RECORDS FOR THE EXERCISE

(** C13: what write stored is what read gets back after seeking to where the
    write began: the same bytes, as many as write reported; when the path's
    first union member is the one that receives creation, as it is when there is
    no union (otherwise read looks into another file than write wrote:
    [union_write_read_apart]). *)
Theorem write_seek_read_roundtrip {K} `{FileServer K} (junk : bytes) (p : posix K) (fd : Z) (e : fdent)
    (c buf : bytes) (Hjunk : zlen junk = RC_FS_MSG_MAX) (Hjb : is_bytes junk)
    (Hone : srv_c (fd_path e) = srv (fd_path e))
    (Hf : file_at p fd e c) (Hb : is_bytes buf) (Hlen : zlen buf ≤ INT_MAX)
    (Hoff : 0 ≤ fd_off e ≤ zlen c) (Hmax : fd_off e + zlen buf < 4294967295)
    (Hc : zlen c < 4294967295) :
  ∃ res s, write_seek_read junk fd buf (fd_off e) p = Ret res s ∧
    match res with
    | Some (n, data) => data = takeZ n buf ∧ 0 ≤ n ≤ zlen buf ∧ zlen data = n
    | None => view (world s) = view (world p)
    end.
Proof.
  assert (file_at_c p fd e c) as Hfc by (unfold file_at_c; by rewrite Hone).
  destruct (write_seek_read_run junk p fd e c c buf) as [(r & s & Hr & E)|(s & E & Hv)]; [done..| |].
  - rewrite decide_True in E by done. cbn zeta in E. eexists _, _. split; [exact E|].
    pose proof (zlen_takeZ r buf Hr) as Hzr.
    pose proof (zlen_write_at (fd_off e) (takeZ r buf) c Hoff) as Hzc. rewrite Hzr in Hzc.
    replace (Z.max 0 (Z.min r _)) with r by lia.
    pose proof (sliceZ_write_at (fd_off e) (takeZ r buf) c Hoff) as Hdata. rewrite Hzr in Hdata.
    rewrite Hdata. split_and!; [done|lia|lia|done].
  - by exists None, s.
Qed.

(** In a union whose create member is not the first the two calls part: what
    comes back is what the first member's file had all along. *)
Lemma union_write_read_apart {K} `{FileServer K} (junk : bytes) (p : posix K) (fd : Z) (e : fdent)
    (c c' buf : bytes) (Hjunk : zlen junk = RC_FS_MSG_MAX) (Hjb : is_bytes junk)
    (Happart : srv_c (fd_path e) ≠ srv (fd_path e))
    (Hf : file_at_c p fd e c) (Hf' : file_at p fd e c') (Hb : is_bytes buf) (Hlen : zlen buf ≤ INT_MAX)
    (Hoff : 0 ≤ fd_off e ≤ zlen c) (Hmax : fd_off e + zlen buf < 4294967295)
    (Hc : zlen c < 4294967295) (Hc' : zlen c' < 4294967295) n data s
    (E : write_seek_read junk fd buf (fd_off e) p = Ret (Some (n, data)) s) :
  data = sliceZ (fd_off e) n c'.
Proof.
  destruct (write_seek_read_run junk p fd e c c' buf) as [(r & s' & Hr & E')|(s' & E' & _)]; [done..| |congruence].
  rewrite decide_False in E' by congruence. cbn zeta in E'. congruence.
Qed.

(** ** Truncation *)

Section shrink.
Context {K : Type} `{FileServer K} (junk : bytes).
Context (Hjunk : zlen junk = RC_FS_MSG_MAX) (Hjb : is_bytes junk).
Implicit Types (p : posix K) (c : bytes).

Lemma keep_prefix_run p path c want :
  abs_ok path → v_file (world p) path = Some c → 0 ≤ want ≤ zlen c → want ≤ INT_MAX →
  ∃ w, view w = view (world p) ∧
    keep_prefix junk path want p = Ret (Some (takeZ want c)) (set_world w p).
Proof using Hjb Hjunk.
  intros Hp Hc Hwant Hmax. unfold INT_MAX in Hmax.
  assert (wp (keep_prefix junk path want)
    (λ r s, ∃ w, view w = view (world p) ∧ r = Some (takeZ want c) ∧ s = set_world w p) p) as Hw.
  - unfold keep_prefix.
    apply (wp_loop _ (λ '(got, keep) s, ∃ w, s = set_world w p ∧ view w = view (world p) ∧
        0 ≤ got ≤ want ∧ keep = takeZ got c) (λ '(got, _) _, want - got)); [| | |lia].
    + intros [got keep] s (w & _ & _ & ? & _). lia.
    + intros [got keep] s (w & -> & Hv & Hgot & ->). destruct (Z.ltb_spec got want).
      * destruct (read_at_run junk Hjunk Hjb w path (want - got) got c) as (n & w' & E & Hv' & Hn1 & Hn2 & Hn3);
          [done| |unfold INT_MAX; lia|lia|]. { unfold v_file, held in *. by rewrite Hv. }
        apply wp_bind. eapply wp_of_eq.
        { apply sys_run. simpl. rewrite s64_id by (unfold LLONG_MIN, LLONG_MAX; lia). exact E. }
        cbn beta iota. replace (n <=? 0) with false by lia. apply wp_ret. split; [|rewrite u64_id; lia].
        exists w'. rewrite set_world_world, u64_id by lia. split_and!; [done|congruence|lia|lia|].
        by rewrite takeZ_slice by lia.
      * apply wp_ret. exists w. split_and!; [done| |done]. by replace want with got by lia.
    + exists (world p). rewrite set_world_id, takeZ_0. split_and!; done || lia.
  - apply wp_inv in Hw as (r & s & E & w & Hv & -> & ->). by exists w.
Qed.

TASK
The entries above hold the needed span. Transcribe exactly the lines from the one with "pose proof (sliceZ_write_at" to the one with "(c c' buf : bytes)", both included.

EXERCISE RESULT
    pose proof (sliceZ_write_at (fd_off e) (takeZ r buf) c Hoff) as Hdata. rewrite Hzr in Hdata.
    rewrite Hdata. split_and!; [done|lia|lia|done].
  - by exists None, s.
Qed.

(** In a union whose create member is not the first the two calls part: what
    comes back is what the first member's file had all along. *)
Lemma union_write_read_apart {K} `{FileServer K} (junk : bytes) (p : posix K) (fd : Z) (e : fdent)
    (c c' buf : bytes) (Hjunk : zlen junk = RC_FS_MSG_MAX) (Hjb : is_bytes junk)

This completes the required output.